(** X17 - handleBatch is all-or-nothing.  If every raw message decodes
    and has a key, it answers 200 and appends all the events, in request
    order, to the logger's queue; if the body does not bind, or one raw
    message does not decode or has no key, it answers 400 and queues
    nothing, not even the valid events that come first. *)
Theorem handleBatch_all_or_nothing (now : nat -> Z) (l : Logger.t) :
  Server.handleBatch now None l = (Server.StatusBadRequest, l) /\
  (forall raw,
      Forall Server.raw_valid raw ->
      Server.handleBatch now (Some raw) l
      = (Server.StatusOK,
         Logger.set_queue
           (Logger.queue l ++ Server.queued now 0 (Server.raw_events raw)) l)) /\
  (forall raw,
      Exists (fun r => r = None \/ exists e, r = Some e /\ Key e = EmptyString)
        raw ->
      Server.handleBatch now (Some raw) l = (Server.StatusBadRequest, l)).
Proof.
  split; [reflexivity|]. split.
  - intros raw Hvalid. simpl.
    rewrite (handleBatch_decode_valid Hvalid []). simpl.
    apply handleBatch_emit_all.
  - intros raw Hbad. simpl.
    now rewrite (handleBatch_decode_invalid Hbad []).
Qed.

Lemma handleBatch_all_or_nothing_witness :
  Server.handleBatch Examples.clock
    (Some [Some Examples.login; Some Examples.logout])
    (Logger.NewLogger DB.Init)
  = (Server.StatusOK,
     Logger.set_queue
       [Logger.stamp 100 Examples.login; Logger.stamp 101 Examples.logout]
       (Logger.NewLogger DB.Init)) /\
  Server.handleBatch Examples.clock
    (Some [Some Examples.login; None])
    (Logger.NewLogger DB.Init)
  = (Server.StatusBadRequest, Logger.NewLogger DB.Init).
Proof.
  destruct (handleBatch_all_or_nothing Examples.clock (Logger.NewLogger DB.Init))
    as (_ & Hok & Hbad).
  split.
  - apply (Hok [Some Examples.login; Some Examples.logout]).
    repeat constructor.
    + exists Examples.login. split; [reflexivity | discriminate].
    + exists Examples.logout. split; [reflexivity | discriminate].
  - apply Hbad. right. left. now left.
Defined.

Lemma handleEvents_loop_set_queue (now : nat -> Z) (events : list Event) :
  forall i l,
  exists q,
    snd (Server.handleEvents_loop now i events l) = Logger.set_queue q l.
Proof.
  induction events as [|e events IH]; intros i l; simpl.
  - exists (Logger.queue l). now rewrite set_queue_same.
  - destruct (String.eqb (Key e) EmptyString).
    + exists (Logger.queue l). simpl. now rewrite set_queue_same.
    + destruct (IH (S i)
                  (Logger.set_queue (Logger.queue l ++ [Logger.stamp (now i) e]) l))
        as [q Hq].
      exists q. now rewrite Hq.
Qed.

○ ○ ○ ○ ○

- **Brief**
State only how many lines above contain "Init".

- **Solution**
5